== Exercise inputs ==

(** * Stock Market Chat: connection manager, request relay, error handling
      and API usage tracking

    A shallow embedding of the Python sources

    - [services/mcp_service.py]   (class [MCPService])
    - [config.py]                 (class [Config])
    - [utils/error_handler.py]    ([ErrorHandler], [validate_input])
    - [routes/chat_routes.py]     ([streaming_chat], [generate])
    - [utils/api_usage_tracker.py] ([APIUsageTracker])

    Effects are modelled by an explicit world that is threaded through a
    small state-and-exception monad.  What the outside world answers (does
    a [connect()] succeed, does a [close()] raise, which random bits does
    [uuid4] draw, what does an agent run emit) is supplied by an
    environment of oracles, so that every theorem quantifies over all the
    behaviours of the collaborators. *)

From Stdlib Require Import ZArith List String Ascii Lia Sorted Bool.
From stdpp Require Import base option list gmap strings.

Local Open Scope string_scope.
Local Open Scope list_scope.
Local Open Scope Z_scope.

(** ** Python values shared by all modules *)

Module Py.

(** An exception object.  Every error of the model is an instance of
    Python's [Exception] (this is what [except Exception] and
    [retry_if_exception_type(Exception)] select); [str(e)] is its message,
    and the traceback is kept apart from the message. *)
Inductive ExnClass := ExceptionC | ValidationErrorC | RetryErrorC.

Record exn := Exn {
  exn_class : ExnClass;
  exn_msg : string;
  exn_traceback : list string
}.

Definition str (e : exn) : string := exn_msg e.

Definition is_ValidationError (e : exn) : bool :=
  match exn_class e with ValidationErrorC => true | _ => false end.

(** [raise Exception(msg)] / [raise ValidationError(msg)] at a place of
    the modelled program: the traceback is the raising function. *)
Definition Exception (where_ msg : string) : exn := Exn ExceptionC msg [where_].
Definition ValidationError (where_ msg : string) : exn :=
  Exn ValidationErrorC msg [where_].

(** The [ZeroDivisionError] (an [Exception]) that [0 ** n] raises for a
    negative integer [n]. *)
Definition ZeroDivisionError (where_ : string) : exn :=
  Exception where_ "0.0 cannot be raised to a negative power".

(** Characters are Rocq's 8-bit [ascii], read as the code points 0..255. *)
Definition code (c : ascii) : N := N_of_ascii c.

(** [str.isspace] on one character of that range. *)
Definition isspace (c : ascii) : bool :=
  let n := code c in
  ((9 <=? n) && (n <=? 13) || (28 <=? n) && (n <=? 32)
   || (n =? 133) || (n =? 160))%N.

(** [s.lstrip()], [s.rstrip()] and [s.strip()] without arguments. *)
Fixpoint lstrip (s : string) : string :=
  match s with
  | EmptyString => EmptyString
  | String c s' => if isspace c then lstrip s' else s
  end.

Fixpoint rstrip (s : string) : string :=
  match s with
  | EmptyString => EmptyString
  | String c s' =>
      match rstrip s' with
      | EmptyString => if isspace c then EmptyString else String c EmptyString
      | r => String c r
      end
  end.

Definition strip (s : string) : string := rstrip (lstrip s).

(** [len(s)] *)
Definition len (s : string) : Z := Z.of_nat (String.length s).

(** [s.lower()]; on the code points 0..255 the letters with a lower-case
    partner are A-Z and the Latin-1 capitals 192..222 except 215. *)
Definition lower_char (c : ascii) : ascii :=
  let n := code c in
  if ((65 <=? n) && (n <=? 90)
      || (192 <=? n) && (n <=? 222) && negb (n =? 215))%N
  then ascii_of_N (n + 32) else c.

Fixpoint lower (s : string) : string :=
  match s with
  | EmptyString => EmptyString
  | String c s' => String (lower_char c) (lower s')
  end.

(** [pat in s] on strings. *)
Fixpoint contains (pat s : string) : bool :=
  String.prefix pat s ||
  match s with
  | EmptyString => false
  | String _ s' => contains pat s'
  end.

(** [s[:n]] *)
Definition take (n : nat) (s : string) : string := String.substring 0 n s.

(** Truthiness of an optional string ([None] and [''] are falsy). *)
Definition truthy (o : option string) : bool :=
  match o with
  | Some (String _ _) => true
  | _ => false
  end.

Definition nl : string := String (ascii_of_nat 10) EmptyString.

End Py.

Import Py.

(** ** The world and the effect monad *)

(** [config.py], class [Config]: the settings the connection manager reads.
    The values come from [int(os.getenv(...))], hence arbitrary integers. *)
Record Config := {
  MCP_CONNECTION_RETRIES : Z;
  MCP_RETRY_BACKOFF_BASE : Z;
  ALPHA_VANTAGE_API_KEY : option string
}.

Definition ALPHA_VANTAGE_MCP_URL_PREFIX : string :=
  "https://mcp.alphavantage.co/mcp?apikey=".

(** [Config.get_alpha_vantage_url] *)
Definition get_alpha_vantage_url (cfg : Config) : option string :=
  match ALPHA_VANTAGE_API_KEY cfg with
  | Some (String c k) => Some (ALPHA_VANTAGE_MCP_URL_PREFIX +:+ String c k)
  | _ => None
  end.

(** The defaults of [os.getenv('MCP_CONNECTION_RETRIES', '3')] and
    [os.getenv('MCP_RETRY_BACKOFF_BASE', '2')]. *)
Definition default_config (key : option string) : Config :=
  {| MCP_CONNECTION_RETRIES := 3; MCP_RETRY_BACKOFF_BASE := 2;
     ALPHA_VANTAGE_API_KEY := key |}.

(** An [MCPTools] object: one session to a tool provider.  [handle] is the
    identity of the object (its serial number of construction). *)
Record MCPTools := {
  transport : string;
  url : string;
  handle : nat
}.

(** [MCPTools(transport='streamable-http', url=mcp_url)], the [h]-th object. *)
Definition new_MCPTools (mcp_url : string) (h : nat) : MCPTools :=
  {| transport := "streamable-http"; url := mcp_url; handle := h |}.

(** One run event, [chunk.event] and [chunk.content]. *)
Record RunEvent := { event : string; content : string }.

(** What [agent.arun(user_input, stream=True)] yields when it is iterated:
    events, and possibly an exception after them. *)
Record Run := { run_events : list RunEvent; run_failure : option exn }.

Inductive Level := INFO | WARNING | ERROR.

===

• _Exercise brief_
Would you print, exactly as written, every line above from the one holding "MCP_CONNECTION_RETRIES : Z;" through the one holding "(** [Config.get_alpha_vantage_url] *)", with both included and no other lines?

• _Solution_
  MCP_CONNECTION_RETRIES : Z;
  MCP_RETRY_BACKOFF_BASE : Z;
  ALPHA_VANTAGE_API_KEY : option string
}.

Definition ALPHA_VANTAGE_MCP_URL_PREFIX : string :=
  "https://mcp.alphavantage.co/mcp?apikey=".

(** [Config.get_alpha_vantage_url] *)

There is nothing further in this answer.